(Stored data)
----------------

Lemma mirrored_strip_handlers σ e ev h hd :
  mirrored σ → events σ !! e = Some ev → handlers σ !! h = Some hd →
  Nat.iter (occurrences h (m_handler ev)) (remove_first e) (m_subscribedTo hd)
  = remove_all e (m_subscribedTo hd).
Proof.
  intros Hm He Hh. apply iter_remove_first.
  rewrite <- (subscriptions_lookup _ _ _ Hh), <- (Hm h e).
  by rewrite (subscribers_lookup _ _ _ He).
Qed.

Lemma known_handlers_live σ h :
  is_Some (handlers σ !! h) → h ∈ known_handlers σ.
Proof.
  intros [hd Hh]. unfold known_handlers. apply elem_of_app. left.
  apply list_elem_of_fmap. exists (h, hd). split; [done|].
  by apply elem_of_map_to_list.
Qed.

Lemma known_handlers_subscriber σ e h :
  h ∈ subscribers σ e → h ∈ known_handlers σ.
Proof.
  intros Hin. destruct (subscribers_live _ _ _ Hin) as [ev He].
  rewrite (subscribers_lookup _ _ _ He) in Hin.
  unfold known_handlers. apply elem_of_app. right.
  apply list_elem_of_In, in_concat. exists (m_handler ev).
  split; [|by apply list_elem_of_In].
  apply list_elem_of_In, list_elem_of_fmap. exists ev. split; [done|].
  apply list_elem_of_fmap. exists (e, ev). split; [done|].
  by apply elem_of_map_to_list.
Qed.

Lemma known_events_live σ e :
  is_Some (events σ !! e) → e ∈ known_events σ.
Proof.
  intros [ev He]. unfold known_events. apply elem_of_app. left.
  apply list_elem_of_fmap. exists (e, ev). split; [done|].
  by apply elem_of_map_to_list.
Qed.
(** [deleteDocument]: the state of the store afterwards and the boolean
    the call resolves to. The first statement deletes from
    [document_chunks] by [documentId] alone; the second deletes from
    [documents] by [id] and [userId], and its [affectedRows] decides the
    result. *)
Definition deleteDocument (db : Connection) (id userId : Z) : Connection * bool :=
  match db with
  | None => (None, false)
  | Some t =>
      let chunks' :=
        filter (fun c => negb (DocumentChunk.documentId c =? id)) (documentChunks t) in
      let hit := fun d => (Document.id d =? id) && (Document.userId d =? userId) in
      let affectedRows := Z.of_nat (List.length (filter hit (documents t))) in
      (Some (mkTables (filter (fun d => negb (hit d)) (documents t)) chunks'
                      (conversations t) (messages t) (reports t)),
       0 <? affectedRows)
  end.

(** [deleteConversation], the sibling of [deleteDocument] *)
Definition deleteConversation (db : Connection) (id userId : Z) : Connection * bool :=
  match db with
  | None => (None, false)
  | Some t =>
      let messages' :=
        filter (fun m => negb (MessageRow.conversationId m =? id)) (messages t) in
      let hit := fun c => (Conversation.id c =? id) && (Conversation.userId c =? userId) in
      let affectedRows := Z.of_nat (List.length (filter hit (conversations t))) in
      (Some (mkTables (documents t) (documentChunks t)
                      (filter (fun c => negb (hit c)) (conversations t)) messages'
                      (reports t)),
       0 <? affectedRows)
  end.

End Db.

(** ** Retrieval search of [server/agent.ts] *)

Module Citation.
Record t := mk {
  documentId : Z;
  documentName : string;
  pageNumber : option Z;
  section : option string;
  excerpt : string
}.
End Citation.

Module Search.
Import JsString.

(** An element of [chunks] in the result of [searchDocuments] *)
Record Hit := mkHit { content : string; citation : Citation.t }.

(** [documents.filter(d => documentTypes.includes(d.documentType))] when
    [documentTypes] is given and not empty, else [documents] *)
Definition relevantDocs (documents : list Document.t)
    (documentTypes : option (list string)) : list Document.t :=
  match documentTypes with
  | Some (ty :: tys) =>
      filter (fun d => existsb (String.eqb (documentTypeName (Document.documentType d)))
                               (ty :: tys))
             documents
  | _ => documents
  end.

(** [query.toLowerCase().split(/\s+/)] *)
Definition queryTerms (query : string) : list string :=
  splitWhitespace (toLowerCase query).

(** The predicate of [chunks.filter(...)] *)
Definition chunkMatches (relevantDocIds : list Z) (terms : list string)
    (chunk : DocumentChunk.t) : bool :=
  if negb (existsb (Z.eqb (DocumentChunk.documentId chunk)) relevantDocIds) then false
  else
    let content := toLowerCase (DocumentChunk.content chunk) in
    existsb (fun term => includes content term) terms.

(** The citation built for a matching chunk *)
Definition citationOf (documents : list Document.t) (chunk : DocumentChunk.t)
    : Citation.t :=
  let doc := find (fun d => Document.id d =? DocumentChunk.documentId chunk) documents in
  let text := DocumentChunk.content chunk in
  Citation.mk
    (DocumentChunk.documentId chunk)
    (match doc with
     | Some d => if String.eqb (Document.originalName d) "" then "Unknown Document"
                 else Document.originalName d
     | None => "Unknown Document"
     end)
    (DocumentChunk.pageNumber chunk)
    (DocumentChunk.sectionTitle chunk)
    (substring0 text 200 ++ (if 200 <? len text then "..." else "")).

Definition toHit (documents : list Document.t) (chunk : DocumentChunk.t) : Hit :=
  mkHit (DocumentChunk.content chunk) (citationOf documents chunk).

(** The chunks that pass the filter, before [slice(0, 10)] *)
Definition matchingAll (db : Db.Connection) (userId : Z) (query : string)
    (documentTypes : option (list string)) : list DocumentChunk.t :=
  let documents := Db.getDocumentsByUserId db userId in
  let chunks := Db.getChunksByUserDocuments db userId None in
  let relevantDocIds := map Document.id (relevantDocs documents documentTypes) in
  filter (chunkMatches relevantDocIds (queryTerms query)) chunks.

Definition matchingChunks (db : Db.Connection) (userId : Z) (query : string)
    (documentTypes : option (list string)) : list DocumentChunk.t :=
  firstn 10 (matchingAll db userId query documentTypes).

Definition searchDocuments (db : Db.Connection) (userId : Z) (query : string)
    (documentTypes : option (list string)) : list Hit :=
  map (toHit (Db.getDocumentsByUserId db userId))
      (matchingChunks db userId query documentTypes).

End Search.

(** ** JavaScript numbers *)
Module JsNumber.

(** Decimal digits of an integer: [String(n)] for an integer [n]. *)
Definition digits (n : Z) : string := NilZero.string_of_int (Z.to_int n).

Definition zeros (n : Z) : string :=
  string_of_list_ascii (repeat "0"%char (Z.to_nat n)).

(** The truthiness of a number: every number but [0], [-0] and [NaN]. *)
Definition truthy (x : float) : bool :=
  negb (PrimFloat.is_nan x || PrimFloat.is_zero x).

(** [Math.PI] *)
Definition PI : float := 0x1.921fb54442d18p+1%float.

(** [compare (s * 10^p) (m * 2^q)] on exact integers *)
Definition cmpDecBin (s p m q : Z) : comparison :=
  (s * 10 ^ Z.max p 0 * 2 ^ Z.max (- q) 0 ?= m * 2 ^ Z.max q 0 * 10 ^ Z.max (- p) 0).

----------------

**What you have to do**
Write every record out again exactly.

**Answer to this problem**
Lemma mirrored_strip_handlers σ e ev h hd :
  mirrored σ → events σ !! e = Some ev → handlers σ !! h = Some hd →
  Nat.iter (occurrences h (m_handler ev)) (remove_first e) (m_subscribedTo hd)
  = remove_all e (m_subscribedTo hd).
Proof.
  intros Hm He Hh. apply iter_remove_first.
  rewrite <- (subscriptions_lookup _ _ _ Hh), <- (Hm h e).
  by rewrite (subscribers_lookup _ _ _ He).
Qed.

Lemma known_handlers_live σ h :
  is_Some (handlers σ !! h) → h ∈ known_handlers σ.
Proof.
  intros [hd Hh]. unfold known_handlers. apply elem_of_app. left.
  apply list_elem_of_fmap. exists (h, hd). split; [done|].
  by apply elem_of_map_to_list.
Qed.

Lemma known_handlers_subscriber σ e h :
  h ∈ subscribers σ e → h ∈ known_handlers σ.
Proof.
  intros Hin. destruct (subscribers_live _ _ _ Hin) as [ev He].
  rewrite (subscribers_lookup _ _ _ He) in Hin.
  unfold known_handlers. apply elem_of_app. right.
  apply list_elem_of_In, in_concat. exists (m_handler ev).
  split; [|by apply list_elem_of_In].
  apply list_elem_of_In, list_elem_of_fmap. exists ev. split; [done|].
  apply list_elem_of_fmap. exists (e, ev). split; [done|].
  by apply elem_of_map_to_list.
Qed.

Lemma known_events_live σ e :
  is_Some (events σ !! e) → e ∈ known_events σ.
Proof.
  intros [ev He]. unfold known_events. apply elem_of_app. left.
  apply list_elem_of_fmap. exists (e, ev). split; [done|].
  by apply elem_of_map_to_list.
Qed.
(** [deleteDocument]: the state of the store afterwards and the boolean
    the call resolves to. The first statement deletes from
    [document_chunks] by [documentId] alone; the second deletes from
    [documents] by [id] and [userId], and its [affectedRows] decides the
    result. *)
Definition deleteDocument (db : Connection) (id userId : Z) : Connection * bool :=
  match db with
  | None => (None, false)
  | Some t =>
      let chunks' :=
        filter (fun c => negb (DocumentChunk.documentId c =? id)) (documentChunks t) in
      let hit := fun d => (Document.id d =? id) && (Document.userId d =? userId) in
      let affectedRows := Z.of_nat (List.length (filter hit (documents t))) in
      (Some (mkTables (filter (fun d => negb (hit d)) (documents t)) chunks'
                      (conversations t) (messages t) (reports t)),
       0 <? affectedRows)
  end.

(** [deleteConversation], the sibling of [deleteDocument] *)
Definition deleteConversation (db : Connection) (id userId : Z) : Connection * bool :=
  match db with
  | None => (None, false)
  | Some t =>
      let messages' :=
        filter (fun m => negb (MessageRow.conversationId m =? id)) (messages t) in
      let hit := fun c => (Conversation.id c =? id) && (Conversation.userId c =? userId) in
      let affectedRows := Z.of_nat (List.length (filter hit (conversations t))) in
      (Some (mkTables (documents t) (documentChunks t)
                      (filter (fun c => negb (hit c)) (conversations t)) messages'
                      (reports t)),
       0 <? affectedRows)
  end.

End Db.

(** ** Retrieval search of [server/agent.ts] *)

Module Citation.
Record t := mk {
  documentId : Z;
  documentName : string;
  pageNumber : option Z;
  section : option string;
  excerpt : string
}.
End Citation.

Module Search.
Import JsString.

(** An element of [chunks] in the result of [searchDocuments] *)
Record Hit := mkHit { content : string; citation : Citation.t }.

(** [documents.filter(d => documentTypes.includes(d.documentType))] when
    [documentTypes] is given and not empty, else [documents] *)
Definition relevantDocs (documents : list Document.t)
    (documentTypes : option (list string)) : list Document.t :=
  match documentTypes with
  | Some (ty :: tys) =>
      filter (fun d => existsb (String.eqb (documentTypeName (Document.documentType d)))
                               (ty :: tys))
             documents
  | _ => documents
  end.

(** [query.toLowerCase().split(/\s+/)] *)
Definition queryTerms (query : string) : list string :=
  splitWhitespace (toLowerCase query).

(** The predicate of [chunks.filter(...)] *)
Definition chunkMatches (relevantDocIds : list Z) (terms : list string)
    (chunk : DocumentChunk.t) : bool :=
  if negb (existsb (Z.eqb (DocumentChunk.documentId chunk)) relevantDocIds) then false
  else
    let content := toLowerCase (DocumentChunk.content chunk) in
    existsb (fun term => includes content term) terms.

(** The citation built for a matching chunk *)
Definition citationOf (documents : list Document.t) (chunk : DocumentChunk.t)
    : Citation.t :=
  let doc := find (fun d => Document.id d =? DocumentChunk.documentId chunk) documents in
  let text := DocumentChunk.content chunk in
  Citation.mk
    (DocumentChunk.documentId chunk)
    (match doc with
     | Some d => if String.eqb (Document.originalName d) "" then "Unknown Document"
                 else Document.originalName d
     | None => "Unknown Document"
     end)
    (DocumentChunk.pageNumber chunk)
    (DocumentChunk.sectionTitle chunk)
    (substring0 text 200 ++ (if 200 <? len text then "..." else "")).

Definition toHit (documents : list Document.t) (chunk : DocumentChunk.t) : Hit :=
  mkHit (DocumentChunk.content chunk) (citationOf documents chunk).

(** The chunks that pass the filter, before [slice(0, 10)] *)
Definition matchingAll (db : Db.Connection) (userId : Z) (query : string)
    (documentTypes : option (list string)) : list DocumentChunk.t :=
  let documents := Db.getDocumentsByUserId db userId in
  let chunks := Db.getChunksByUserDocuments db userId None in
  let relevantDocIds := map Document.id (relevantDocs documents documentTypes) in
  filter (chunkMatches relevantDocIds (queryTerms query)) chunks.

Definition matchingChunks (db : Db.Connection) (userId : Z) (query : string)
    (documentTypes : option (list string)) : list DocumentChunk.t :=
  firstn 10 (matchingAll db userId query documentTypes).

Definition searchDocuments (db : Db.Connection) (userId : Z) (query : string)
    (documentTypes : option (list string)) : list Hit :=
  map (toHit (Db.getDocumentsByUserId db userId))
      (matchingChunks db userId query documentTypes).

End Search.

(** ** JavaScript numbers *)
Module JsNumber.

(** Decimal digits of an integer: [String(n)] for an integer [n]. *)
Definition digits (n : Z) : string := NilZero.string_of_int (Z.to_int n).

Definition zeros (n : Z) : string :=
  string_of_list_ascii (repeat "0"%char (Z.to_nat n)).

(** The truthiness of a number: every number but [0], [-0] and [NaN]. *)
Definition truthy (x : float) : bool :=
  negb (PrimFloat.is_nan x || PrimFloat.is_zero x).

(** [Math.PI] *)
Definition PI : float := 0x1.921fb54442d18p+1%float.

(** [compare (s * 10^p) (m * 2^q)] on exact integers *)
Definition cmpDecBin (s p m q : Z) : comparison :=
  (s * 10 ^ Z.max p 0 * 2 ^ Z.max (- q) 0 ?= m * 2 ^ Z.max q 0 * 10 ^ Z.max (- p) 0).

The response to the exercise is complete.